Abstract

Topographic development inboard of the continental margin is a predicted response to ridge subduction. New thermochronology results from the western Alaska Range document ridge subduction related orogenesis. K‐feldspar thermochronology (KFAT) of bedrock samples from the Tordrillo Mountains in the western Alaska Range complement existing U‐Pb, 40Ar/39Ar and AFT (apatite fission track) data to provide constraints on Paleocene pluton emplacement, and cooling as well as Late Eocene to Miocene vertical movements and exhumation along fault‐bounded blocks. Based on the KFAT analysis we infer rapid exhumation‐related cooling during the Eocene in the Tordrillo Mountains.

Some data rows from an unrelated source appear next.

(** One hostile target ends the batch, whatever the other one gave. *)
Example crash_ends_batch : nsteps (batchStep (fun t => if String.eqb t "b" then None else Some (inr t)) ["a"; "b"]%string 2) 3 (initial ["a"; "b"]%string)
  {| nextIdx := 2; working := [1%nat; 0%nat]; stored := []; released := []; results := [None; None]; crashed := true |}.
Proof.
  eapply nsteps_l; [apply spawn; [done|vm_compute; lia..]|]. eapply nsteps_l; [apply spawn; [done|vm_compute; lia..]|]. cbn.
  eapply nsteps_l; [eapply (crash _ _ _ _ 1%nat [] [0%nat]); reflexivity|]. apply nsteps_O.
Qed.

Lemma parseTarget_sound_witness : ("example.org" <> "")%string /\ 8443 <> 0.
Proof.
  destruct (parseTarget_sound noURL id "example.org:8443" "example.org" 8443 "https" ltac:(by vm_compute)) as (? & ? & _). by split.
Defined.

Lemma parseTarget_roundtrip_witness : parseTarget noURL id "[::1]:8443" = inl ("::1", 8443, "https")%string.
Proof.
  destruct (parseTarget_roundtrip noURL id "example.org" "::1" 8443 eq_refl ltac:(done) eq_refl ltac:(lia)) as (_ & _ & <- & _).
  by vm_compute.
Defined.
End BatchWitnesses.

Our KFAT cooling ages are coeval with deposition of clastic sediments in the Cook Inlet, Matanuska Valley and Tanana basins, which reflect high‐energy depositional environments. The Tordrillo Mountains KFAT cooling ages are also the same as cooling ages in the Iliamna Lake region, the Kichatna Mountains of the western Alaska Range, and Mt. Logan in the Wrangell‐St. Elias Mountains, thus rapid cooling at this time encompasses a broad region inboard of, and parallel to, the continental margin extending for several hundred kilometers. We infer these cooling events and deposition of clastic rocks are related to thermal effects that track the eastward passage of a slab window in Paleocene‐Eocene time related to the subduction of the proposed Resurrection‐Kula spreading ridge. In addition, we conclude that the reconstructed KFATmax negative age‐elevation relationship is likely related to a long period of decreasing relief in the Tordrillo Mountains.